(* ===== verification/Prelude.v ===== *)
(** * Verification of the JavaScript of the Glasslab PDF viewer

    The repository deploys a research orchestrator whose static files hold a
    PDF viewer, under [src/services/research-orchestrator/static/pdfjs/]: the
    worker [build/pdf.worker.mjs], which reads PDF files, the display library
    [build/pdf.mjs], the viewer [web/viewer.mjs] and the repository's own page
    [web/highlight.mjs].  This library models, of the worker, the part that
    turns the bytes of a file into PDF objects, the part that writes objects
    back and the calculator functions; of the display library the tasks that
    draw a page; of the viewer the search, its marks in the text, the choice of
    the pages to draw and their buffer; and the highlight page.

<<
      file ---> Stream ---> Lexer ---> Parser ---> objects ---> writer
       |          |                      |  ^         |           |
       |          v                      v  |         v           v
       |      DecodeStream <------- stream objects  tables <- incremental
       |      decoders,             strings <---+   of the    update, with
       |      decrypting streams                |   file      its own table
       v                                     ciphers
      header, startxref                     (password)

      text of a calculator function ---> program ---> interpreter
                                            |
                                            v
                                  shared expressions ---> code ---> machine

      highlight page ---> PDFPageProxy.render ---> InternalRenderTask
            |                                            ^
            v                                            |
      boxes in a viewport      getVisibleElements ---> rendering queue
                                                         |
      query ---> expression ---> matches of a page       v
                                   |                 buffer of pages
                                   v
                    find controller ---> text highlighter
>>

    ** How the code is modelled

    A JavaScript number used as an integer is a [Z]; the bitwise operators
    convert to 32 bits as ECMAScript says ([.<<], [.>>], [.>>>], [.&], [.|],
    [.^] of the scope [js_scope]); [undefined] and [NaN] are the [None] of
    [jsnum].  Numbers that need not be integers are doubles, rounded at every
    operation ([Number64]): those of the viewer and of the calculator functions,
    and those that stand in a document.  A number of a document ([num] of
    Primitives) is an [NInt] or, where it is no integer, an [NReal] with its
    double; the lexer adds, multiplies and divides doubles, and the writer prints
    the ten places of the exact value of the double, so that 9713106.09 comes
    back as another number ([written_number_changes] of Numerals).  A typed array is the list of its elements with the
    language's rules for reads and writes out of range.  A method that changes
    its object or throws is a function of the state monad [M S A], the state
    type being the record of the object's fields; what it did before a throw
    stays done.  Interfaces of the program are classes: [ByteSource] (the
    methods of a stream), [Decoder] (the [readBlock] of a subclass of
    [DecodeStream]), [Seekable] (the positions the lexer asks for).  Their
    contracts are the classes [SourceSpec] and [DecoderSpec]: a client is proved
    against the contract, so that decoders, decrypting streams and plain streams
    nest.

    Code that waits (drawing, the highlight page, the search) is a state, which
    holds the callbacks that are pending, and a type of events: a call from
    outside, a timer, an animation frame, the end of a promise with what it
    brings.  Theorems on it speak of every state that some sequence of events
    leads to, in any order.

    Loops that are not structural take fuel.  Running out gives [OutOfFuel],
    which is neither a result nor an exception, so that no theorem gains from
    it: each theorem on such a loop says how much fuel gives the result.  The
    amounts are natural bounds of the code: the number of blocks for a
    decoder, of characters for the lexer (the length of the data plus 2 in the
    parser), of tokens for the parser, of bytes for a search, of pages plus 2
    for a search through a document, of characters plus 1 for the matches of a
    page, of elements for a binary search, of characters plus 1 for the program
    of a calculator function, twice the number of nodes plus 10 for a
    simplification, the index of a node plus 1 for a walk over what it is made
    of, and the number of its cells for a run of compiled code.  The hash of
    revision 6 is bounded by 288 turns.

    ** Files of pdf.worker.mjs

    - Prelude (this file): numbers, typed arrays, the monad, texts and decimal
      digits, tactics.  JsBits: the 32-bit operators bit by bit, words and their
      [Proper] instances.  Number64: doubles, [Math], [Number] and [parseInt].
      FloatLaws: exact operations, rounding, doubles up to the sign of zero.
    - ByteStream: [BaseStream], [Stream].  DecodeStream: [DecodeStream] and
      [StreamsSequenceStream], with the theorem [DS_spec] that a decoder which
      keeps its contract is a stream which keeps its contract.
    - Ascii85, AsciiHex, RunLength, Predictor: the decoding streams of these
      names.  Flate, with Bits, Huffman, Inflate, Deflated and FlateTotal:
      [FlateStream], its tables, its codes, its blocks and its termination.
      Lzw and LzwSpec: [LZWStream].
    - Rc4, Aes, Decrypt: [ARCFourCipher], [NullCipher], [AESBaseCipher] and its
      subclasses, [DecryptStream].
    - Hash, Md5, Sha256, Sha512: the hash functions.
    - Primitives: [Name], [Cmd], [Ref], [Dict], [RefSet], string conversions.
    - Crypto, CryptoSpec, CryptoLegacy: [PDFBase], [PDF17], [PDF20],
      [CipherTransform], [CipherTransformFactory].
    - Lexer, LexerSpec, LexerTotal: [Lexer], [escapePDFName], [escapeString].
    - Parser, ParserSpec, StreamSpec, ParserTotal: [Parser].
    - Writer, Numerals, WriterSpec: [writeObject] and what it calls.
    - Xref, RoundTrip: [fetchUncompressed], and the theorem that ties the
      writer, the ciphers, the lexer and the parser together.
    - XrefTable: the streams of a stream object, run on the bytes of the file;
      [readXRef], [processXRefTable], [processXRefStream].
      Document: [checkHeader], [Linearization], [startXRef].
    - Update: [incrementalUpdate], [getXRefTable], [getXRefStreamTable].
      UpdateSpec, Reopen and XrefStreamSpec: what it writes is read back.
    - Calculator functions.  PsParser: [lexer_Lexer], [ast_Parser]; PsTree:
      [PSStackToTree], its expressions on a heap with the identity of nodes;
      PsCompiler: [PsJsCompiler], its code and its machine; PsInterpreter:
      [PSStackBasedInterpreter] and [buildPostScriptJsFunction].
      PsParserSpec: the parser.
      PsSpec: the abstract specification, values on a stack.  PsCompilerSpec:
      the code computes the expressions.  PsSimplify, PsEvaluate: the
      expressions stand for the results.  PsInterpreterSpec, PsFunction: both
      kinds of functions implement the specification.

    ** Files of pdf.mjs, highlight.mjs and viewer.mjs

    - Viewport: [PageViewport] and the transforms of [Util] (pdf.mjs).
    - RenderTask: [PDFPageProxy.render], [InternalRenderTask] (pdf.mjs).
      RenderTaskSpec and Rendering: the invariant of drawing.
    - Highlight: the functions of highlight.mjs that compute.  HighlightPage:
      its page with the events.  HighlightSpec: what the page shows.
    - ViewerUtils: [binarySearchFirstItem], [getVisibleElements] (viewer.mjs,
      as all that follows).  VisibleSpec: what it finds.
    - PageBuffer: [PDFPageViewBuffer].  RenderingQueue: [PDFRenderingQueue],
      [forceRendering].  RenderingQueueSpec: the order of drawing.
    - FindQuery: the query and the matches of a page.  FindController: the rest
      of [PDFFindController], with its events.  FindQuerySpec, FindSpec,
      FindNext, FindRun: their properties.
    - TextHighlighter: the class of this name.  TextHighlighterSpec, TextLayer:
      its drawings.  TextLayerClaims: the highlighter and the find controller.

    ** What the theorems show

    - Round trips: what the writer prints of an object, encrypted or not, is
      what the fetch of its entry returns (RoundTrip); a file with an update
      appended opens again: [readXRef] finds its trailer and its objects
      (Reopen).  Both are for numbers with an exact numeral: integers below 2^53
      and doubles nearest to a decimal fraction of at most ten places below
      450,359.  So do the entries of a cross-reference stream (XrefStreamSpec);
      a printed token is read back (Numerals); encrypted strings, streams and
      blocks decrypt (CryptoSpec, Aes, Rc4, Decrypt); encoded data decodes
      (Ascii85, AsciiHex, RunLength, Predictor, Deflated, LzwSpec), over any
      stream that keeps the contract, so over chains of decoders too.
    - Equivalence: the hash functions are those of RFC 1321 and FIPS 180-4
      (Md5, Sha256, Sha512); the codes Flate reads are the canonical prefix
      codes of RFC 1951 (Huffman); the visible pages are the pages that meet
      the view, sorted as asked (VisibleSpec); the positions of a match in the text of the page
      are those a walk over the pieces of the text gives (FindQuerySpec).
    - Function: documents of revisions 2 to 6 open with the user and with the
      owner password (CryptoLegacy, CryptoSpec); stream objects are cut out
      of the file where they are (StreamSpec); the search selects the match
      nearest to the page shown, whatever the order in which the texts of the
      pages come, and then goes around the document (FindRun); the
      text layer marks exactly the matches, when they are in order (TextLayerClaims);
      the queue draws what can be seen first (RenderingQueueSpec); the boxes of
      an answer are found in each of its forms (Highlight).
    - Refinement: the functions that are made of calculator programs, compiled
      or interpreted, write what the specification of the operators computes
      (PsFunction); printed programs are parsed back (PsParserSpec).  The
      compiler simplifies, so that its results are those up to the sign of a
      zero; and it is right where all branches leave the same height, no slot
      is read on a path that does not fill it and the arrays are high enough:
      [compiles_well] decides that.
    - Invariants over all orders of events: a drawing never gets stuck
      (Rendering); the highlight page has one drawing at a time and shows the
      rectangles of its boxes (HighlightSpec); what is selected is a match, and
      a search that waits is taken up (FindRun); the buffer of pages keeps
      its bound (PageBuffer).
    - Termination: the lexer and the searches of the parser (LexerTotal,
      ParserTotal), Flate (FlateTotal), the hash of revision 6 (CryptoSpec),
      the matches of a page (FindQuerySpec), the rendering queue
      (RenderingQueueSpec), the parser and the compiler of calculator functions
      (PsParserSpec, PsFunction); and the inputs on which loops do not end
      (ParserTotal, FindQuerySpec, PsParserSpec).
    - Errors of the code, each with an input: Deflated, LzwSpec, ParserTotal,
      Reopen, Rendering, HighlightSpec, VisibleSpec, FindQuerySpec, FindRun,
      TextLayerClaims, PsParserSpec, PsFunction.

    ** What is assumed

    - The engine of regular expressions, the character classes of Unicode and
      the segmentation of words are the platform's: a record of functions
      ([Engine]) whose law [engine_ok] is that a match begins at the position
      the run starts from or later and ends inside the text, as the language has
      it.  A match may be empty.  The theorems on the search are for queries whose
      expression has no empty match ([no_empty_match], a condition on each call
      in [event_ok]): with one the loop of [match] does not end, which the
      expressions of some queries reach ([empty_word_never_ends]).
    - Pages are laid out in whole pixels; that [getVisibleElements] is exact
      needs rows, and a last page that is the lowest of its row.
    - The divs of a text layer are elements, and the matches of the page are in
      order and inside its text.  [match] gives them so ([matches_in_order]); led
      back to the text of the page they may not be so any more
      ([repeated_match_not_selected]).
    - The functions of [Math] that the language leaves to the platform (sine,
      cosine, logarithms, power, arc tangent) are the class [MathLib], without
      laws: the specification of calculator functions is undefined on them, as
      it is on [idiv], [mod], [round] and [not] of integers, which are not the
      same in folding, simplifying, compiled code and the interpreter.
    - Ciphers, hash functions and filters are definitions here: nothing is
      assumed of them.

    ** What is not modelled

    - Warnings and telemetry, which nothing reads back.
    - Image decoders (JPEG, JPEG 2000, JBIG2, CCITT, Brotli): numerical codecs,
      partly WebAssembly.  Fonts: tables of data and of the platform.
    - The asynchronous methods of streams and the [Promise]s around them: the
      synchronous ones compute the same data.  Chunked loading.
    - Of the cross-reference: object streams, the cache and the recovery of
      broken files ([indexObjects]).  Of an update: forms in XFA.
    - The catalog, annotations, forms, the evaluator of page content, colors
      and patterns: they end in calls of the browser.  Of the functions: the
      sampled, exponential and stitching ones and the compiler of calculator
      functions to WebAssembly.
    - Of drawing: what the operations draw, printing, the debugger, and the
      pages that are destroyed.
    - Of the search: [normalize], whose tables are Unicode's (the text of a page
      comes with its shifts), a second document and edited pages.  Of the queue:
      the thumbnails, which are only asked whether they draw, and the page
      views, of which only the state is kept.
    - The rest of the viewer (history, links, find bar, sidebar, preferences):
      user interface and calls of the browser.  The debugger, the sandbox and
      the generated glue of WebAssembly.
    - The files of the repository that are not JavaScript. *)

From Stdlib Require Export ZArith Lia Bool List.
From stdpp Require Export base tactics list option numbers strings.

Declare Scope js_scope.
Delimit Scope js_scope with js.
#[global] Open Scope Z_scope.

---

WHAT YOU WILL DO: Find where the line with "- Refinement: the" sits in the material above, then copy exactly from it through the line with "compiler simplifies, so". Add no other line.

OUTPUT OF THE TASK:
    - Refinement: the functions that are made of calculator programs, compiled
      or interpreted, write what the specification of the operators computes
      (PsFunction); printed programs are parsed back (PsParserSpec).  The
      compiler simplifies, so that its results are those up to the sign of a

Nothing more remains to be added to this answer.